Spending for hospital services. Driven by trends in California, per capita spending on hospital services in the Far West grew much faster during the 1998-2004 period (6.5 percent annually) than during the 1991-1998 period (2.2 percent annually).

Per capita hospital spending growth accelerated between these two periods for all regions. This trend was influenced by greater use of hospital services (growth in the number of admissions in community hospitals was faster, 1.6 percent per year, during 1998-2004, compared to a decline of 0.4 percent per year between 1992 and 1998) and faster growth in hospital wages and professional liability costs than experienced during the 1990s.

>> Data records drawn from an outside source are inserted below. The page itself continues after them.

(** * Section processor: a shallow embedding of [section_processor.py]

    The development follows the phases of [SectionProcessor]: annotation
    loading and validation, section cropping with identity assignment,
    catalog construction and pattern aggregation.  Python values are
    modelled as the JSON documents [json.load] produces, exceptions as an
    explicit [result] type, the attributes of [self] as a record that is
    threaded through a small state-and-exception monad, and binary64
    arithmetic by correctly rounded operations on rationals.

    Of [performance_analyzer.py] the development embeds
    [_optimal_height_factor], which works on the integers of a cataloged
    module; the rest of that file and [generate_sample_performance_data.py]
    compute on pandas tables and random draws and are left out.

    Boundaries of the model:
    - JSON numbers are integers (a Python [int]); JSON floats are left out;
      a [bool] met where a number is expected counts as 0 or 1 and is
      recorded as that integer;
    - [str] is a byte string and [str_lower] lowers the letters A to Z,
      which is [str.lower] on ASCII strings only: where a theorem spells
      out the lowered type tag it assumes an ASCII tag ([is_ascii]);
    - the file system and the imaging library are an oracle ([World]);
      every theorem holds for all oracles;
    - [base_dir] is the default [.], so every directory of the processor
      is a relative path; joining a directory with a name that starts at
      the root gives that name, and [relative_to] raises on it, as
      [pathlib] has it; the other normalisations of [pathlib] (repeated
      separators, [.] components) are left out, so where a theorem spells
      out the names of the files of a section it assumes a type tag
      without separator;
    - the set of types found is kept as a list whose order stands for
      nothing: [list(set)] may give any order;
    - [print] is not modelled, nor the text of error messages beyond their
      structure, nor the elapsed time, the templates of phase 5 and the
      serialisation of the output documents;
    - [-0.0] and [0.0] are identified (they are equal in Python, too).

    Sharing.  The section dicts that [crop_sections] extends are the
    objects held by [self.annotations], by [self.sections_catalog] and by
    the lists of [self.section_types].  Each of them is extended once,
    before it is appended, and never written again; after phase 2 nothing
    reads the sections through [self.annotations] (only its length is
    used).  The model therefore keeps the annotations as loaded and gives
    the catalog and the type groups the extended value. *)

From Stdlib Require Import ZArith QArith Qround Qpower Qabs Qminmax.
From Stdlib Require Import Bool String Ascii List Lia Lqa.
From Stdlib Require Import DecimalString DecimalN SpecFloat.
From Stdlib Require Import Sorted Permutation.
Import ListNotations.

Local Open Scope string_scope.
Local Open Scope list_scope.
Local Open Scope Z_scope.

(** ** Exceptions and results *)

Inductive exn : Type :=
| KeyError
| TypeError
| AttributeError
| ZeroDivisionError
| OverflowError
| ValueError
| OSError.

Inductive result (A : Type) : Type :=
| Ok (a : A)
| Raise (e : exn).

Arguments Ok {A} a.
Arguments Raise {A} e.

Definition rbind {A B : Type} (r : result A) (k : A -> result B) : result B :=
  match r with
  | Ok a => k a
  | Raise e => Raise e
  end.

Declare Scope result_scope.
Delimit Scope result_scope with result.
Notation "x <~ r ;; k" := (rbind r (fun x => k))
  (at level 61, r at next level, right associativity) : result_scope.

(** ** JSON documents as Python values *)

#[local] Unset Elimination Schemes.
Inductive json : Type :=
| JNull
| JBool (b : bool)
| JInt (z : Z)
| JStr (s : string)
| JList (l : list json)
| JObj (kv : list (string * json)).
#[local] Set Elimination Schemes.

(** A [dict] with string keys: an association list in insertion order.
    Lookup takes the first binding; assignment replaces the binding in
    place or appends a new one, as a Python [dict] does. *)
Definition dict (V : Type) : Type := list (string * V).

Fixpoint dict_get {V : Type} (k : string) (d : dict V) : option V :=
  match d with
  | [] => None
  | (k', v) :: d' => if String.eqb k k' then Some v else dict_get k d'
  end.

Fixpoint dict_set {V : Type} (k : string) (v : V) (d : dict V) : dict V :=
  match d with
  | [] => [(k, v)]
  | (k', v') :: d' =>
      if String.eqb k k' then (k, v) :: d' else (k', v') :: dict_set k v d'
  end.

Definition dict_mem {V : Type} (k : string) (d : dict V) : bool :=
  match dict_get k d with
  | Some _ => true
  | None => false
  end.

Definition dict_keys {V : Type} (d : dict V) : list string := map fst d.

(** [needle in haystack] for two strings. *)
Fixpoint is_substring (needle haystack : string) : bool :=
  if String.prefix needle haystack then true
  else match haystack with
       | EmptyString => false
       | String _ rest => is_substring needle rest
       end.

Definition json_is_str (k : string) (v : json) : bool :=
  match v with
  | JStr s => String.eqb k s
  | _ => false
  end.

(** [k in v] for a string [k]: key membership for a dict, element
    membership for a list, substring test for a string; the other values
    are not containers. *)
Definition py_contains (k : string) (v : json) : result bool :=
  match v with
  | JObj kv => Ok (dict_mem k kv)
  | JList l => Ok (existsb (json_is_str k) l)
  | JStr s => Ok (is_substring k s)
  | _ => Raise TypeError
  end.

(** [v[k]] for a string [k]. *)
Definition py_getitem (v : json) (k : string) : result json :=
  match v with
  | JObj kv =>
      match dict_get k kv with
      | Some x => Ok x
      | None => Raise KeyError
      end
  | _ => Raise TypeError
  end.

(** [v[k] = x]; only used on dicts. *)
Definition py_setitem (v : json) (k : string) (x : json) : result json :=
  match v with
  | JObj kv => Ok (JObj (dict_set k x kv))
  | _ => Raise TypeError
  end.

(** [v.get(k, default)] *)
Definition py_get_default (v : json) (k : string) (default : json) : result json :=
  match v with
  | JObj kv =>
      match dict_get k kv with
      | Some x => Ok x
      | None => Ok default
      end
  | _ => Raise AttributeError
  end.

(** [for x in v]: the elements of a list, the keys of a dict, the
    characters of a string. *)
Definition py_iter (v : json) : result (list json) :=
  match v with
  | JList l => Ok l
  | JObj kv => Ok (map (fun b => JStr (fst b)) kv)
  | JStr s =>
      Ok (map (fun c => JStr (String c EmptyString)) (list_ascii_of_string s))
  | _ => Raise TypeError
  end.
(** * Biomass allocation model: builder, solve and detail table

    A shallow embedding of [solve_biomass_model] (src/main.py).  Python
    floats are read as exact rationals ([Q], compared with [==]); the
    parameter dictionaries are finite maps keyed by product, and a failed
    subscript ([KeyError]) is the [None] of the option monad.  The LP
    library is represented by the few operations the function calls:
    affine expressions, [lpSum], constraints, the problem record, and the
    value of an expression under the variable values left by the solver.
    The solver itself is a function argument. *)

From stdpp Require Import gmap strings list.
From Stdlib Require Import QArith Qround Qabs Lqa.

Local Open Scope Q_scope.

(** ** Data model *)

Inductive Feedstock := slash | woodchips.

#[global] Instance Feedstock_eq_dec : EqDecision Feedstock.
Proof. solve_decision. Defined.

Definition feedstock_name (f : Feedstock) : string :=
  match f with slash => "slash" | woodchips => "woodchips" end.

Abbreviation Product := string (only parsing).

(** The decision variable [Q[(f, p)]]: it is identified by its key, and
    every one is created continuous with [lowBound=0]. *)
Definition LpVariable : Type := Feedstock * Product.
(** [case ESC] *)
Definition escape_sequence (l : linenoiseState) (h : historyState) (input : list ascii)
  : result (linenoiseState * historyState * list ascii) :=
  let '(seq0, input) := read_seq junk input in
  (* ESC ? sequences *)
  if negb (is_char seq0 "[") && negb (is_char seq0 "0") then
    if is_char seq0 "f" then
      l ← linenoiseEditMoveWordEnd l; Ok (l, h, input)
    else if is_char seq0 "b" then
      l ← linenoiseEditMoveWordStart l; Ok (l, h, input)
    else if is_char seq0 "d" then
      l ← linenoiseEditDeleteNextWord l; Ok (l, h, input)
    else Ok (l, h, input)
  else
    let '(seq1, input) := read_seq junk input in
    (* ESC [ sequences. *)
    if is_char seq0 "[" then
      if (Z.of_nat (nat_of_ascii "0") <=? char_to_int seq1)
         && (char_to_int seq1 <=? Z.of_nat (nat_of_ascii "9")) then
        (* Extended escape, read additional byte. *)
        let '(seq2, input) := read_seq junk input in
        if is_char seq2 "~" then
          if is_char seq1 "3" then
            l ← linenoiseEditDelete enc l; Ok (l, h, input)
          else Ok (l, h, input)
        else Ok (l, h, input)
      else
        if is_char seq1 "A" then
          '(l, h) ← linenoiseEditHistoryNext l h LINENOISE_HISTORY_PREV; Ok (l, h, input)
        else if is_char seq1 "B" then
          '(l, h) ← linenoiseEditHistoryNext l h LINENOISE_HISTORY_NEXT; Ok (l, h, input)
        else if is_char seq1 "C" then Ok (linenoiseEditMoveRight enc l, h, input)
        else if is_char seq1 "D" then Ok (linenoiseEditMoveLeft enc l, h, input)
        else if is_char seq1 "H" then Ok (linenoiseEditMoveHome l, h, input)
        else if is_char seq1 "F" then Ok (linenoiseEditMoveEnd l, h, input)
        else if is_char seq1 "d" then
          l ← linenoiseEditDeleteNextWord l; Ok (l, h, input)
        else if is_char seq1 "1" then Ok (linenoiseEditMoveHome l, h, input)
        else if is_char seq1 "4" then Ok (linenoiseEditMoveEnd l, h, input)
        else Ok (l, h, input)
    (* ESC O sequences. *)
    else if is_char seq0 "O" then
      if is_char seq1 "H" then Ok (linenoiseEditMoveHome l, h, input)
      else if is_char seq1 "F" then Ok (linenoiseEditMoveEnd l, h, input)
      else Ok (l, h, input)
    else Ok (l, h, input).
(** [self.window.after(0, cb)] *)
Definition after0 (cb : callback) : handler unit :=
  update (fun a => with_after_queue (after_queue a ++ [cb]) a).

(** [self.window.after(1500, cb)] *)
Definition after1500 (cb : callback) : handler unit :=
  update (fun a => with_timers (timers a ++ [cb]) a).

(** [_update_stats] with [_get_stats_text] *)
Definition _update_stats : handler unit :=
  a <- this ;;
  update (with_stats_label
            (List.length (QuoteManager.history (quote_manager a)),
             List.length (QuoteManager.favorites (quote_manager a)))).

(** [_show_loading] *)
Definition _show_loading (show : bool) : handler unit :=
  if show then
    update (with_loading true false) ;;;
    update (with_quote_text "") ;;;
    update (with_loading_text "Loading...")
  else
    update (with_loading false true) ;;;
    update (with_loading_text "").

(** [_update_favorite_indicator] *)
Definition _update_favorite_indicator : handler unit :=
  a <- this ;;
  fav <- on_manager
           (QuoteManager.is_favorite
              (QuoteManager.current_quote (quote_manager a))) ;;
  update (with_favorite_indicator fav).

(** [get_quote]: the guard, then [threading.Thread(...).start()]. *)
Definition get_quote : handler pyval :=
  a <- this ;;
  if is_loading a then ret PyNone
  else
    update (fun a => with_threads (threads a ++ [AtSchedule]) a) ;;;
    ret PyNone.

(** [_display_quote] *)
Definition _display_quote (q : string) (now : string) : handler unit :=
  _show_loading false ;;;
  update (with_quote_text (quoted q)) ;;;
  on_manager (QuoteManager.add_to_history q now) ;;;
  on_manager QuoteManager.save_data ;;;
  _update_favorite_indicator ;;;
  _update_stats.

(** [_handle_error]; [r] is the draw of [random.choice]. *)
Definition _handle_error (error_type : string) (r : nat) (now : string)
  : handler unit :=
  _show_loading false ;;;
  match random_choice r Config.FALLBACK_QUOTES with
  | None => raise (IndexError "Cannot choose from an empty sequence")
  | Some fallback =>
      let msg :=
        if String.eqb error_type "timeout" then
          "API timeout - here's a saved quote:"
        else if String.eqb error_type "connection" then
          "No internet - here's a saved quote:"
        else
          "Error occurred - here's a saved quote:" in
      update (with_quote_text (quoted fallback)) ;;;
      on_manager (QuoteManager.add_to_history fallback now) ;;;
      _update_favorite_indicator ;;;
      _update_stats ;;;
      in_world (print msg)
  end.

(** [_flash_message] *)
Definition _flash_message (message : string) : handler unit :=
  update (with_loading_text message) ;;;
  after1500 CbClearLoadingText.

(** [toggle_favorite] of the application: the handler of the Favorite
    button and of the [f] key. *)
Definition toggle_favorite : handler pyval :=
  a <- this ;;
  let q := QuoteManager.current_quote (quote_manager a) in
  if negb (str_truthy q) then ret PyNone
  else
    is_added <- on_manager (QuoteManager.toggle_favorite q) ;;
    on_manager QuoteManager.save_data ;;;
    _update_favorite_indicator ;;;
    _update_stats ;;;
    (if is_added : bool then _flash_message "Added to favorites!"
     else _flash_message "Removed from favorites") ;;;
    ret PyNone.

(** [remove_selected] of the favorites window, for the selected [index]. *)
Definition remove_selected (index : nat) : handler unit :=
  a <- this ;;
  match nth_error (QuoteManager.favorites (quote_manager a)) index with
  | None => raise (IndexError "list index out of range")
  | Some q =>
      match list_remove q (QuoteManager.favorites (quote_manager a)) with
      | None => raise (ValueError "list.remove(x): x not in list")
      | Some l =>
          on_manager (QuoteManager.set_favorites l) ;;;
          on_manager QuoteManager.save_data ;;;
          _update_stats
      end
  end.

(** [use_selected] of the favorites window, for the selected [index]: the
    favorite at that position is displayed.  The window itself, which the
    handler then destroys, is added in [FavoritesWindow]. *)
Definition use_selected (index : nat) (now : string) : handler unit :=
  a <- this ;;
  match nth_error (QuoteManager.favorites (quote_manager a)) index with
  | None => raise (IndexError "list index out of range")
  | Some q => _display_quote q now
  end.

(** The Random Favorite button of the favorites window:
    [self._display_quote(self.quote_manager.get_random_favorite())]. *)
Definition random_favorite (r : nat) (now : string) : handler unit :=
  q <- on_manager (QuoteManager.get_random_favorite r) ;;
  _display_quote q now.

(** What [quit_app] does to the manager and to storage: its [save_data]
    call.  The call of [_stop_auto_refresh] that comes first writes only the
    timer attributes, which this record does not hold; the handler with
    both calls is [AutoRefresh.quit_app]. *)
Definition quit_app_save : handler unit :=
  on_manager QuoteManager.save_data.

(** *** The thread body [_fetch_quote], in its two steps *)

(** Line 428: schedule the loading indicator. *)
Definition _fetch_quote_schedule : handler unit :=
  after0 (CbShowLoading true).

(** Lines 430-450: the request and the callback chosen from its outcome. *)
Definition _fetch_quote_request (resp : response) : handler unit :=
  in_world count_request ;;;
  match resp with
  | Json field =>
      let q := match field with Some s => s | None => "" end in
      if str_truthy q then after0 (CbDisplayQuote q)
      else
        in_world (print "API Error: Empty quote received") ;;;
        after0 (CbHandleError "unknown")
  | Timeout => after0 (CbHandleError "timeout")
  | ConnectionError => after0 (CbHandleError "connection")
  | OtherError msg =>
      in_world (print (String.append "API Error: " msg)) ;;;
      after0 (CbHandleError "unknown")
  end.

(** *** The application as a transition system *)

Inductive event : Type :=
| EvGetQuote                          (* [get_quote] is called on the main thread *)
| EvThread (i : nat) (resp : response)  (* thread [i] runs its next step *)
| EvMainloop (r : nat) (now : string) (* the main loop runs the oldest [after(0)] callback *)
| EvTimer                             (* the main loop runs the oldest [after(1500)] callback *)
| EvToggleFavorite                    (* the Favorite button or the [f] key *)
| EvRemoveSelected (index : nat)      (* the Remove button of the favorites window *)
| EvUseSelected (index : nat) (now : string)
                                      (* the Use This Quote button of that window *)
| EvRandomFavorite (r : nat) (now : string)
                                      (* the Random Favorite button of that window *)
| EvQuit.                             (* Escape or closing the window: the save of [quit_app] *)

Definition run_callback (cb : callback) (r : nat) (now : string)
  : handler unit :=
  match cb with
  | CbShowLoading show => _show_loading show
  | CbDisplayQuote q => _display_quote q now
  | CbHandleError e => _handle_error e r now
  | CbClearLoadingText => update (with_loading_text "")
  end.
(** A run of [op] from [w] keeps the audit trail in step with the store:
    it only adds calls to the trace, every emission among them follows a
    write that returned normally, and when a write among them failed
    nothing is emitted and the event store is as before. *)
Definition audited_after_write (op : Prog World unit) (w : World) : Prop :=
  exists new : list (Call * bool),
    trace (snd (op w)) = (trace w ++ new)%list /\
    emissions_follow_write false new = true /\
    (forall c, In (c, false) (writes new) ->
               emitted new = [] /\ events (snd (op w)) = events w).

(** The write [insert] issues once the store has answered the existence
    check, and the event it emits after that write. *)
Definition upsert_write (present : bool) (id : string) (value : Value) : Call :=
  if present then SettingStore_updateRow id value else SettingStore_insert id value.

Definition upsert_event (present : bool) (createdBy : string) (id : string) : Event :=
  (if present then SettingUpdatedEvent else SettingCreatedEvent) createdBy {| id := id |}.

(** A run of [op] from [w] returns normally exactly when every store call
    it issued did. *)
Definition fails_iff_a_call_failed {A} (op : Prog World A) (w : World) : Prop :=
  exists new : list (Call * bool),
    trace (snd (op w)) = (trace w ++ new)%list /\
    is_ok (fst (op w)) = forallb snd new.

(** Modelled from the spec: what the service relies on from a key-value
    persistence. The implementations of [ISettingStore] are not part of
    this source unit; the specification describes the store as key-value
    persistence with existence check, insert, update and delete by key,
    where [get] and [exists] are queries. *)
Definition get_only_reads : Prop :=
  forall id s, snd (impl_get settingStore id s) = s.

Definition exists_only_reads : Prop :=
  forall id s, snd (impl_exists settingStore id s) = s.

(** A key reads back the value last written under it: after an insert that
    succeeded, and after an update of a key the store reports present. *)
Definition writes_read_back : Prop :=
  forall id v s s',
    impl_insert settingStore id v s = (Ok tt, s') \/
    (fst (impl_exists settingStore id s) = Ok true /\
     impl_updateRow settingStore id v s = (Ok tt, s')) ->
    fst (impl_get settingStore id s') = Ok v.

End Service.

Arguments ISettingStore : clear implicits.
Arguments IEventStore : clear implicits.
Arguments Call : clear implicits.
Arguments World : clear implicits.

End SettingService.

(** ** Stores held in memory *)

Module InMemory.

Import SettingService.

Section Stores.
Context {Value : Type}.

Definition NotFoundError : Error := JsError "NotFoundError" "No such setting".
Definition PersistenceFailure : Error := JsError "PersistenceFailure" "The store is offline".

(** Modelled from the spec: a [SettingStore] that keeps its rows in a finite
    map. The stores of the repository are not part of this source unit; the
    specification gives the store the methods [exists(key) -> bool],
    [insert(key, value)], [updateRow(key, value)], [delete(key)] and
    [get(key) -> value | NotFound]. *)
Definition memSettingStore : ISettingStore Value (gmap string Value) :=
  {| impl_get id s :=
       (match s !! id with Some v => Ok v | None => Throw NotFoundError end, s);
     impl_exists id s :=
       (Ok (match s !! id with Some _ => true | None => false end), s);
     impl_updateRow id v s := (Ok tt, alter (fun _ => v) id s);
     impl_insert id v s := (Ok tt, <[id := v]> s);
     impl_delete id s := (Ok tt, base.delete id s) |}.

(** Modelled from the spec: an [EventStore], an append-only sink that
    records the events it accepts in insertion order. *)
Definition memEventStore : IEventStore (list Event) :=
  {| impl_store event log := (Ok tt, (log ++ [event])%list) |}.

(** Modelled from the spec: a [SettingStore] every call of which fails
    with a persistence failure and changes nothing. *)
Definition offlineSettingStore : ISettingStore Value (gmap string Value) :=
  {| impl_get id s := (Throw PersistenceFailure, s);
     impl_exists id s := (Throw PersistenceFailure, s);
     impl_updateRow id v s := (Throw PersistenceFailure, s);
     impl_insert id v s := (Throw PersistenceFailure, s);
     impl_delete id s := (Throw PersistenceFailure, s) |}.

(** Modelled from the spec: an [EventStore] that rejects every event with a
    persistence failure and records nothing. *)
Definition offlineEventStore : IEventStore (list Event) :=
  {| impl_store event log := (Throw PersistenceFailure, log) |}.

End Stores.

(** A world with the given rows, no recorded event and no call issued. *)
Definition world_of (rows : gmap string string)
  : World string (gmap string string) (list Event) :=
  {| settings := rows; events := []; trace := [] |}.

End InMemory.

(** ** Sample requests *)

Module Samples.

Import ProxyController.

(** A request without query parameters, from [1.2.3.4], of a caller whose
    token belongs to the environment [prod]. *)
Definition bare_request : ApiUserRequest unit :=
  {| query := 1%positive; ip := "1.2.3.4";
     user := {| environment := "prod" |}; body := tt |}.

Definition world_with_query (q : gmap string JsValue) : World unit unit :=
  {| heap := {[ 1%positive := q ]}; calls := [] |}.

(** The query [?remoteAddress=9.9.9.9&environment=spoofed]. *)
Definition spoofed_query : gmap string JsValue :=
  <["remoteAddress" := JStr "9.9.9.9"]> (<["environment" := JStr "spoofed"]> ∅).

Definition idle_proxyService : ProxyService unit unit :=
  {| getProxyFeatures_answer _ _ := Ok [];
     registerProxyMetrics_answer _ _ _ := Ok tt |}.

(** An evaluation service that is down. *)
Definition failing_proxyService : ProxyService unit unit :=
  {| getProxyFeatures_answer _ _ := Throw (JsError "Error" "evaluation failed");
     registerProxyMetrics_answer _ _ _ := Throw (JsError "Error" "metrics failed") |}.

Definition idle_openApiService : OpenApiService unit :=
  {| respondWithValidation_answer status res _ _ := Ok (res_status status res) |}.

End Samples.

(** * Properties of the controller *)

Section ProxyControllerProperties.
Import ProxyController.
Context {ReqBody Toggle : Type}.
Variable proxyService : ProxyService ReqBody Toggle.
Variable openApiService : OpenApiService Toggle.

Implicit Types (req : ApiUserRequest ReqBody) (w : World ReqBody Toggle).
Implicit Types (q : gmap string JsValue).

Lemma createContext_run req w q :
  heap w !! query req = Some q ->
  createContext req w =
    (Ok (derived_query req q),
     {| heap := <[query req := derived_query req q]> (heap w); calls := calls w |}).
Proof.
  intros Hq.
  unfold createContext, mbind, Prog_bind, prog_bind, obj_get, obj_set,
    lib_createContext; cbn.
  rewrite Hq; cbn.
  rewrite Hq; cbn.
  rewrite lookup_insert_eq; cbn.
  rewrite lookup_insert_eq, !insert_insert_eq.
  reflexivity.
Qed.

Lemma js_or_kept (v b : JsValue) :
  v <> JStr "" -> js_or (Some v) b = v.
Proof.
  intros Hv. destruct v as [[|c s]| |]; cbn; congruence.
Qed.

Lemma derived_query_environment req q :
  derived_query req q !! "environment" = Some (JStr (environment (user req))).
Proof. unfold derived_query. apply lookup_insert_eq. Qed.

Lemma derived_query_remoteAddress req q :
  derived_query req q !! "remoteAddress"
  = Some (js_or (q !! "remoteAddress") (JStr (ip req))).
Proof.
  unfold derived_query.
  rewrite lookup_insert_ne by discriminate.
  apply lookup_insert_eq.
Qed.

Lemma derived_query_other req q k :
  k <> "remoteAddress" -> k <> "environment" ->
  derived_query req q !! k = q !! k.
Proof.
  intros Hra Henv. unfold derived_query.
  rewrite !lookup_insert_ne by congruence. reflexivity.
Qed.

(** The derived query does not depend on the [environment] entry the
    caller sent. *)
Lemma derived_query_ignores_environment req q q2 :
  base.delete "environment" q2 = base.delete "environment" q ->
  derived_query req q2 = derived_query req q.
Proof.
  intros Hdel.
  assert (Hsame : forall k, k <> "environment" -> q2 !! k = q !! k).
  { intros k Hk. apply (f_equal (fun m => m !! k)) in Hdel.
    rewrite !lookup_delete_ne in Hdel by congruence. exact Hdel. }
  apply map_eq; intros k.
  destruct (decide (k = "environment")) as [->|Henv].
  - rewrite !derived_query_environment. reflexivity.
  - destruct (decide (k = "remoteAddress")) as [->|Hra].
    + rewrite !derived_query_remoteAddress, Hsame by discriminate. reflexivity.
    + rewrite !derived_query_other by assumption. apply Hsame, Henv.
Qed.

(** C1. Whatever the query holds and whoever the caller is, the context
    built for a request has its [environment] equal to the environment of
    the authenticated identity, and so has the query object the controller
    hands to the imported helper; an [environment] sent in the query does
    not reach the context: two queries that differ in that entry only
    give the same context. *)
Theorem createContext_environment_is_identity req w q :
  heap w !! query req = Some q ->
  exists context w',
    createContext req w = (Ok context, w') /\
    context !! "environment" = Some (JStr (environment (user req))) /\
    (exists q', heap w' !! query req = Some q' /\
                q' !! "environment" = Some (JStr (environment (user req)))) /\
    (forall w2 q2,
        heap w2 !! query req = Some q2 ->
        base.delete "environment" q2 = base.delete "environment" q ->
        fst (createContext req w2) = Ok context).
Proof.
  intros Hq. eexists _, _. split; [apply createContext_run, Hq|].
  split; [apply derived_query_environment|].
  split.
  { eexists. split; [apply lookup_insert_eq | apply derived_query_environment]. }
  intros w2 q2 Hq2 Hdel.
  rewrite (createContext_run _ _ _ Hq2); cbn.
  f_equal. apply derived_query_ignores_environment, Hdel.
Qed.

Drug spending. As occurred with hospital spending, per capita prescription drug spending grew faster in the 1998-2004 period than in the 1991-1998 period. This trend occurred in every state (except Colorado) and the District of Columbia, the result of a universal set of factors that included expanded private prescription drug coverage and use associated with lower copayments, an influx of new blockbuster drugs, efforts to substitute prescription drug treatments for other forms of care, and expanded public coverage under Medicaid and other state-initiated programs.

Some regions and states were more affected than others because of a higher prevalence of prescription drug use.

Spending trends and managed care. The difference between the highest- and lowest-spending regions (on a per capita basis) widened from 1991 to 1998 and then narrowed from 1998 to 2004; a similar trend occurred for states.

Spending trends and public policy changes. Factors such as public policy changes also had an impact on the 1998-2004 spending trends. For example, the Balanced Budget Act (BBA) of 1997 greatly reduced Medicare payments for many services (most notably hospital, home health, and nursing home services) across all states.